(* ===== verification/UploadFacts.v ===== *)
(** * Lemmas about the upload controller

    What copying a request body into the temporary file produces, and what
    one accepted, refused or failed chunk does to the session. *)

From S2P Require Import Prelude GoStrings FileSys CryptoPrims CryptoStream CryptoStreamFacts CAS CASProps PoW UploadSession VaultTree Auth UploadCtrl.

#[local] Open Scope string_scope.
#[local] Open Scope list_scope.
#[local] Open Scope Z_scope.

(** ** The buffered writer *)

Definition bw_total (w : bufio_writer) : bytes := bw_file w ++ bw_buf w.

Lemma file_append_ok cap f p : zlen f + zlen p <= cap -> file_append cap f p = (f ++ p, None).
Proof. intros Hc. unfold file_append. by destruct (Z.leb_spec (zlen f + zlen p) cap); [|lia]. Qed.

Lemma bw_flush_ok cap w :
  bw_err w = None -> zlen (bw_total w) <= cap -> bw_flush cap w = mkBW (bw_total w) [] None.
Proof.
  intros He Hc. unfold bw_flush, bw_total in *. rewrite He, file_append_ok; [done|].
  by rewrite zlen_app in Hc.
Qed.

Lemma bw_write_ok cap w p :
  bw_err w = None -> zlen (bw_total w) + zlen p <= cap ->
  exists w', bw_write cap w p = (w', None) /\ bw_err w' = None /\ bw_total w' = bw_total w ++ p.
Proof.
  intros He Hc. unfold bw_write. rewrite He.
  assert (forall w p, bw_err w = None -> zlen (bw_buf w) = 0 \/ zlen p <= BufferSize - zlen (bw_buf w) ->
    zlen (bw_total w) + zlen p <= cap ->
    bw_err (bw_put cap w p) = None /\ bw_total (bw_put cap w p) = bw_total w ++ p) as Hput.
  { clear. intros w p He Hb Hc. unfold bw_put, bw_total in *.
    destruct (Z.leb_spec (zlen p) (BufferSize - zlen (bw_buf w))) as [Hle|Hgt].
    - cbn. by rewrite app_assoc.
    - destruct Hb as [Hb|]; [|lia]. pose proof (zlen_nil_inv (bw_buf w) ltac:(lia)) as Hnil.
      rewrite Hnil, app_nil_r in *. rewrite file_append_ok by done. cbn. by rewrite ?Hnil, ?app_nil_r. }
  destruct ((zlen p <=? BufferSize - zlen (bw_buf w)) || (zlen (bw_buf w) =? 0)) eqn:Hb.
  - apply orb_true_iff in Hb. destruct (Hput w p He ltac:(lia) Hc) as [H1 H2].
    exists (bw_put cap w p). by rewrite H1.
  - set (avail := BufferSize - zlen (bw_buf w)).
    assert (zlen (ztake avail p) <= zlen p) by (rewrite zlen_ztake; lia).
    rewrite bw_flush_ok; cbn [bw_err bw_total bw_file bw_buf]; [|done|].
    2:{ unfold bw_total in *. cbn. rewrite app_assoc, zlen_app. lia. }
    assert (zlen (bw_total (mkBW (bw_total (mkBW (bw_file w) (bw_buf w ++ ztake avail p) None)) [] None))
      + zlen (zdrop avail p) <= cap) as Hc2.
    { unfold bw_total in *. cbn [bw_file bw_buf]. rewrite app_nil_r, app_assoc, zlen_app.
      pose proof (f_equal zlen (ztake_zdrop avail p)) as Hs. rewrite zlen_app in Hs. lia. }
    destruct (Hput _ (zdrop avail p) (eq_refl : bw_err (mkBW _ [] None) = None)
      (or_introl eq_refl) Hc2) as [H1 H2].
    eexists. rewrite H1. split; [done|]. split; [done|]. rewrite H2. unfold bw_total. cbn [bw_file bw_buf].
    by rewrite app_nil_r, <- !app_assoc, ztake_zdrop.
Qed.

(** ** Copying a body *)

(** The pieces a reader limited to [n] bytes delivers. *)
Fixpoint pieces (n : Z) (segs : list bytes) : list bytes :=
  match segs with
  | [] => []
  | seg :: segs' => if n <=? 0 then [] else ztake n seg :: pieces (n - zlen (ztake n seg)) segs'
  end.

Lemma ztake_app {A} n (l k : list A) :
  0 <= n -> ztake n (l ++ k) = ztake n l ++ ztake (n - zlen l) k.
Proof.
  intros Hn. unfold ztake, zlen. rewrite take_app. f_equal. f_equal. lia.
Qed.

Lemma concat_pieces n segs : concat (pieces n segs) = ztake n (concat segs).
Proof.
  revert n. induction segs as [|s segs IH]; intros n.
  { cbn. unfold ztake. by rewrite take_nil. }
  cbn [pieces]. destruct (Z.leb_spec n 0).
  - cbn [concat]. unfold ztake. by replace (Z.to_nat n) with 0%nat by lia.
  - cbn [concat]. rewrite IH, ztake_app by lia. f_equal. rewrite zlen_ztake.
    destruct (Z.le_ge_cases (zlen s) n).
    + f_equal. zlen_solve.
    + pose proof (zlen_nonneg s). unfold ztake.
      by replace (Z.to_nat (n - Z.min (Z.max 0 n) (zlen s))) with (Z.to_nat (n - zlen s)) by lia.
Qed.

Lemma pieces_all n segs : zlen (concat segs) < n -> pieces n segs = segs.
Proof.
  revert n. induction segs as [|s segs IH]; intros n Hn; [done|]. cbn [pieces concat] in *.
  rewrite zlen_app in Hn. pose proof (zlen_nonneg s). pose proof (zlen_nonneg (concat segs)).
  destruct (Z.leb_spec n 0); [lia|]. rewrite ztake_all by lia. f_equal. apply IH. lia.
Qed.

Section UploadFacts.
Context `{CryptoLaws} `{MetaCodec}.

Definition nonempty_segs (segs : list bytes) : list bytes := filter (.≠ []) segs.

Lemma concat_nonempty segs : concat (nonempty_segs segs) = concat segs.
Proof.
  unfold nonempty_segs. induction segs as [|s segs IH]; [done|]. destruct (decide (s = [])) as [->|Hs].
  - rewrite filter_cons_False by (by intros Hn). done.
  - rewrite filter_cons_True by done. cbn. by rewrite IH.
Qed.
...
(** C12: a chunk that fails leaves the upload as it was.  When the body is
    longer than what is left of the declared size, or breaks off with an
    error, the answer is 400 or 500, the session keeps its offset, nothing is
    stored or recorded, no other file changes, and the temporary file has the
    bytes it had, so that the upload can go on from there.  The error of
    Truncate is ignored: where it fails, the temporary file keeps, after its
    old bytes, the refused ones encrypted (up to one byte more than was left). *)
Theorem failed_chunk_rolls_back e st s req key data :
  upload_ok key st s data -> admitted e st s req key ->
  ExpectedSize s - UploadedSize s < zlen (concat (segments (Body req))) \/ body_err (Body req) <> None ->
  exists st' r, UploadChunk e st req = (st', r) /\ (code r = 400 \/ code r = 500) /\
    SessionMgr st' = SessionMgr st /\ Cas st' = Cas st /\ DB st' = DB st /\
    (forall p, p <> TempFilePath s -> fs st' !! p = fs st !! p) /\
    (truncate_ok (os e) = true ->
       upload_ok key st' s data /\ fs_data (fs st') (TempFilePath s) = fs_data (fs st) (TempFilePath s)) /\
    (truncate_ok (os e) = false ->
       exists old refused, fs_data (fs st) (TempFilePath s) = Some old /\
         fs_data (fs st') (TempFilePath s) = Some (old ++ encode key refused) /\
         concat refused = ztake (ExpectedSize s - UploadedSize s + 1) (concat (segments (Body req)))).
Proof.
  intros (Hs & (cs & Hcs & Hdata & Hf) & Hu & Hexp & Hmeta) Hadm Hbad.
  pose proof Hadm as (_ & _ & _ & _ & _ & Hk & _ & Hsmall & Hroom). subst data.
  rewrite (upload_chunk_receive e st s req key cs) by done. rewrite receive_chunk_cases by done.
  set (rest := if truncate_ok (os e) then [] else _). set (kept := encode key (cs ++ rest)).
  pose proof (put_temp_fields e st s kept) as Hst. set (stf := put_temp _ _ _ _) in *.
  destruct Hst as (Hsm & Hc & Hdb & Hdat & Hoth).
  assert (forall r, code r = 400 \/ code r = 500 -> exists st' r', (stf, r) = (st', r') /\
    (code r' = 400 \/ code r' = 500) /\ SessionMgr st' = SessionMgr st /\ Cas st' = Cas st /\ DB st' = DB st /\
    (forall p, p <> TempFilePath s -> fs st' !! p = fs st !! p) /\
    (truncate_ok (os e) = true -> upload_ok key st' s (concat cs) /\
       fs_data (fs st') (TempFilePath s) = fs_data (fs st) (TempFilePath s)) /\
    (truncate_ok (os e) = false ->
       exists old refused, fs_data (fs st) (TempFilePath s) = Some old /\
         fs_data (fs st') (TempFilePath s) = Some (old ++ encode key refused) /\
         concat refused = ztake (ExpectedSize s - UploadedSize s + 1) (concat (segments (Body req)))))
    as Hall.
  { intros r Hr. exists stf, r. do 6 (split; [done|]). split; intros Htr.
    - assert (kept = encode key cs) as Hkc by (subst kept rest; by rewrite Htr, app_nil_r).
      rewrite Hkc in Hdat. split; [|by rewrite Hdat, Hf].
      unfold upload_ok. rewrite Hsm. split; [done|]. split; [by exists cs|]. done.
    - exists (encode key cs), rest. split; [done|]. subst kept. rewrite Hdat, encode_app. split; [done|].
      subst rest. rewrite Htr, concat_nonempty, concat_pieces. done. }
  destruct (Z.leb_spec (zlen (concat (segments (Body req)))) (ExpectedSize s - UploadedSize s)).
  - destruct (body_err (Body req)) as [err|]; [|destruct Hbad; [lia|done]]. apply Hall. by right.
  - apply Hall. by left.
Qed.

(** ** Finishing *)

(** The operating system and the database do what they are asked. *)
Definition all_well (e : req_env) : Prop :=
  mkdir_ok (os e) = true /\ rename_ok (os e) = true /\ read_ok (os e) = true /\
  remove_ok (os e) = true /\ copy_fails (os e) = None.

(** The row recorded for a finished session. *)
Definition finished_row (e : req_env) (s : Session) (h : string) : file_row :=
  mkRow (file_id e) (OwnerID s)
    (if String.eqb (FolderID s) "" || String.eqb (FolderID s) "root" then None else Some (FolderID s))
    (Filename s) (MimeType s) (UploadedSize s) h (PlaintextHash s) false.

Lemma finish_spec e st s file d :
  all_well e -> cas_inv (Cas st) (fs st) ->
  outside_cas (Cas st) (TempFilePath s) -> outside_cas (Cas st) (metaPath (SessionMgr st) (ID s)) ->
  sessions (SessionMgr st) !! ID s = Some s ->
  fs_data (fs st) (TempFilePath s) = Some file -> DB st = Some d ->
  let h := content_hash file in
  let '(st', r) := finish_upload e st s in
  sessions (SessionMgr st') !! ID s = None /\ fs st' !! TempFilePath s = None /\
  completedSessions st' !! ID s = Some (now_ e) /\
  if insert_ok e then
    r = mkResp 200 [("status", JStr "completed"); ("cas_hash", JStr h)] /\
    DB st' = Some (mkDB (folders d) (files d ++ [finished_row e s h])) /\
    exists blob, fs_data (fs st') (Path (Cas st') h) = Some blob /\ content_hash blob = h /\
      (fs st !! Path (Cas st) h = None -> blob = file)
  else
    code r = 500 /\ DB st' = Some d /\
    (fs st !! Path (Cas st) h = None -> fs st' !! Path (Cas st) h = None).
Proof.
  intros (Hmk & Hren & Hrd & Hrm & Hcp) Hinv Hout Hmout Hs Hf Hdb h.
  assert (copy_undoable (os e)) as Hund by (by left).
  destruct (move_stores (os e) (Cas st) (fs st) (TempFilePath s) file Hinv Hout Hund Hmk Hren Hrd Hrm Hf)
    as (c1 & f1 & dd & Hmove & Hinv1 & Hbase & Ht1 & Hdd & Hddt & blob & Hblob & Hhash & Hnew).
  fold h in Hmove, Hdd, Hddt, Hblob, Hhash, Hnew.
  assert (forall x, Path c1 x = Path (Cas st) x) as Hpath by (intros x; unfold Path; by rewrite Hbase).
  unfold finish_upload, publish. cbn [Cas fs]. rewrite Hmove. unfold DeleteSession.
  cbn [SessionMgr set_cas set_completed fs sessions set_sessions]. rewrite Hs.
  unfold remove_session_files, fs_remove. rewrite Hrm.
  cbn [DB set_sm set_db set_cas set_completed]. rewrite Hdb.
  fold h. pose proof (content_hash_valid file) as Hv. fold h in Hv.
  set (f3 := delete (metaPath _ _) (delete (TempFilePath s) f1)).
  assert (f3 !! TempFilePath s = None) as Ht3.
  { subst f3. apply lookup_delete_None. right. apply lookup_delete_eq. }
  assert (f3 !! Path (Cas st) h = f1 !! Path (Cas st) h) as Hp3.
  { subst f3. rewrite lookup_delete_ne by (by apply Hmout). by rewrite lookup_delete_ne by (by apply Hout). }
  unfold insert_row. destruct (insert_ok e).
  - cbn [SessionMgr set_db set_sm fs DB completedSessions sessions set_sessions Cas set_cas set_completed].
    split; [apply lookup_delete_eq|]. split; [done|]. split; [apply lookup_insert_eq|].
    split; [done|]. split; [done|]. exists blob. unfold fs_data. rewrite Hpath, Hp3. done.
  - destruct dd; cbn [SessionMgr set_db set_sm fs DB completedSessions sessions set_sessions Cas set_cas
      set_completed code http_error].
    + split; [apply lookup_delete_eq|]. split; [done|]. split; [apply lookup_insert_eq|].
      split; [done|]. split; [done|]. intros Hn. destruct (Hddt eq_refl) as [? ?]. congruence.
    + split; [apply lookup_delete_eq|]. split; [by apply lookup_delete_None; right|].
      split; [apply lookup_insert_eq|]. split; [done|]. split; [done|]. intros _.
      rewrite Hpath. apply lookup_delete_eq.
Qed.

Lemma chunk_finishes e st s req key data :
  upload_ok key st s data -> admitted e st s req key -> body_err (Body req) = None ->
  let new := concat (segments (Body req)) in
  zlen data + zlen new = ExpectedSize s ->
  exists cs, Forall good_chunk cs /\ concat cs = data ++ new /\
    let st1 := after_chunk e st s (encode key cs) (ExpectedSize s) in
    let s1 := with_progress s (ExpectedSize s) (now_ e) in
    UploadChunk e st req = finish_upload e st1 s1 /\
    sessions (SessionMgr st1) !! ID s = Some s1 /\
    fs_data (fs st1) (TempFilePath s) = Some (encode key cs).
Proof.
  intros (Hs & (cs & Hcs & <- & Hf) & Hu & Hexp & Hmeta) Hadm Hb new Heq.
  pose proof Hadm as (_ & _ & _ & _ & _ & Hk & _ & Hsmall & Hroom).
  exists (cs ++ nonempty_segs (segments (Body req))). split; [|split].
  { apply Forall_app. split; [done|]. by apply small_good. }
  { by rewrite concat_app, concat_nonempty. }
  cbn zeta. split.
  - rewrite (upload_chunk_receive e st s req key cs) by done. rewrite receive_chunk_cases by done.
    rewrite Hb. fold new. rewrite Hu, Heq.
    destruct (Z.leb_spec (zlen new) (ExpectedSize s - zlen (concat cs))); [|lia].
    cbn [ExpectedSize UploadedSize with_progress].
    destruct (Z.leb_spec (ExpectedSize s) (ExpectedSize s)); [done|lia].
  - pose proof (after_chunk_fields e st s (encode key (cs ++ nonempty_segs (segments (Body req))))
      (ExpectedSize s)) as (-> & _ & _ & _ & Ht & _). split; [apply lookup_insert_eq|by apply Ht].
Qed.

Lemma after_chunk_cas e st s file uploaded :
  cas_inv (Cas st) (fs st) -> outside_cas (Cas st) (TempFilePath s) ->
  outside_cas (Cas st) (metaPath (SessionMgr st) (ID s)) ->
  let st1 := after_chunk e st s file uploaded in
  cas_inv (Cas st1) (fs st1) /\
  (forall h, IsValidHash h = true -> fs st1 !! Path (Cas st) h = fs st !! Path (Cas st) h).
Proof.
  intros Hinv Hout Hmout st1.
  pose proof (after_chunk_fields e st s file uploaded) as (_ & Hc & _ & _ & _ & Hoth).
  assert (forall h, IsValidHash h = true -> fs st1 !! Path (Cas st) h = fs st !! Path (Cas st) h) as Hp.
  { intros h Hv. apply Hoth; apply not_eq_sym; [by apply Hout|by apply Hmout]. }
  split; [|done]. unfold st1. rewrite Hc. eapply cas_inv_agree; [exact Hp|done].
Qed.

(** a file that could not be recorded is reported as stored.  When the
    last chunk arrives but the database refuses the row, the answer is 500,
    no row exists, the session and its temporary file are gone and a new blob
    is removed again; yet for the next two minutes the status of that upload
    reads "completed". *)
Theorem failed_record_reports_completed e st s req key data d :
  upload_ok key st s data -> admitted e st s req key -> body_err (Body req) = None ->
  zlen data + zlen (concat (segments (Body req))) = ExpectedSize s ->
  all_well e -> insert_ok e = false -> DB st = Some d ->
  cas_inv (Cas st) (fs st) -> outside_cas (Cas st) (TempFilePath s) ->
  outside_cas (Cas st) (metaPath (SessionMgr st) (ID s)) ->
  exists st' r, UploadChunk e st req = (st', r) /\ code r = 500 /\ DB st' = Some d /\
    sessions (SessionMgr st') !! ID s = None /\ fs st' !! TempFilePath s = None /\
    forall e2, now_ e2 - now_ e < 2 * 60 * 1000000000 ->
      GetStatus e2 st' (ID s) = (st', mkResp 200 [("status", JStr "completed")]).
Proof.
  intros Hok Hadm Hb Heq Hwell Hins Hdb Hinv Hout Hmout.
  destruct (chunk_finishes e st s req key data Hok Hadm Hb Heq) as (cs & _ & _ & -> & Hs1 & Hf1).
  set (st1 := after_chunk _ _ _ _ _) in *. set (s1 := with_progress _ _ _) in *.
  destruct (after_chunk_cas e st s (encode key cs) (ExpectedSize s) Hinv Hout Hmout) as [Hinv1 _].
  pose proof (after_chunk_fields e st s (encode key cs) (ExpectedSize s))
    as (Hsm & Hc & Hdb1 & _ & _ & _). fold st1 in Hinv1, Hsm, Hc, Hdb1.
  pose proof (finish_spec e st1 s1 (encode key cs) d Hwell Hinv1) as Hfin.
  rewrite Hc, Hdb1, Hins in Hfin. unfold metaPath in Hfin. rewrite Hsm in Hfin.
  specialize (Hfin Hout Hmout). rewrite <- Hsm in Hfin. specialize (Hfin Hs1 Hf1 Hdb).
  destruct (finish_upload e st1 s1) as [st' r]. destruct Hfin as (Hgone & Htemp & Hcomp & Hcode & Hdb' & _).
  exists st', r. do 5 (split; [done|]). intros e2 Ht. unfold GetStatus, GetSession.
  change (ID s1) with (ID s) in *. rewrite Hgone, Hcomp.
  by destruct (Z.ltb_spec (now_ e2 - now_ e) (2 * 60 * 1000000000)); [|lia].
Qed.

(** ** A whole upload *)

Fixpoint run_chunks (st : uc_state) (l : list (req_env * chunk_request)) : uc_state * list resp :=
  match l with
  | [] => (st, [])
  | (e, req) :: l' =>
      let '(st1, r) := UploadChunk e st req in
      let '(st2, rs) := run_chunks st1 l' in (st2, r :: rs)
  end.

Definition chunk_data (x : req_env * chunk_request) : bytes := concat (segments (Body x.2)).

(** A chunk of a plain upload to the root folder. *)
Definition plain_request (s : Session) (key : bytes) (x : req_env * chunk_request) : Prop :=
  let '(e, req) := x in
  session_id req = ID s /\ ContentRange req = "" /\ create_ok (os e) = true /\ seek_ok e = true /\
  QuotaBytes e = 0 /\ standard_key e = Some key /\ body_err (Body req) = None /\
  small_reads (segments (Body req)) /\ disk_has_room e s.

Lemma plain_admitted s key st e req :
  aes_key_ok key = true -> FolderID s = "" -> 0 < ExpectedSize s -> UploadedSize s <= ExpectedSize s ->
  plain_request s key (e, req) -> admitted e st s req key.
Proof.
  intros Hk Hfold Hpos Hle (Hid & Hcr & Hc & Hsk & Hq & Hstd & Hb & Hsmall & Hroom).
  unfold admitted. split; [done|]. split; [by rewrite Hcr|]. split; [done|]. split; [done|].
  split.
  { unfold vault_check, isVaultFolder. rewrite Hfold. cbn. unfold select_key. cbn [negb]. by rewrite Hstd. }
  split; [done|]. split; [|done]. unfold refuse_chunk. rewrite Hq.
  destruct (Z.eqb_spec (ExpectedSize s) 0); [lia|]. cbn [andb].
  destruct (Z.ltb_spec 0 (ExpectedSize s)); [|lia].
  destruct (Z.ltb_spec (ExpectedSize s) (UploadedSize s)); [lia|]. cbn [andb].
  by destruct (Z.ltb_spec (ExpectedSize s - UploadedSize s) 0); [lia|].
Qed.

Activity:
Could you set down, exactly as written, the lines above between the one holding "fold h in Hmove, Hdd, Hddt, Hblob, Hhash, Hnew." and the one holding "unfold remove_session_files, fs_remove.", inclusive, and nothing more?

Response:
  fold h in Hmove, Hdd, Hddt, Hblob, Hhash, Hnew.
  assert (forall x, Path c1 x = Path (Cas st) x) as Hpath by (intros x; unfold Path; by rewrite Hbase).
  unfold finish_upload, publish. cbn [Cas fs]. rewrite Hmove. unfold DeleteSession.
  cbn [SessionMgr set_cas set_completed fs sessions set_sessions]. rewrite Hs.
  unfold remove_session_files, fs_remove. rewrite Hrm.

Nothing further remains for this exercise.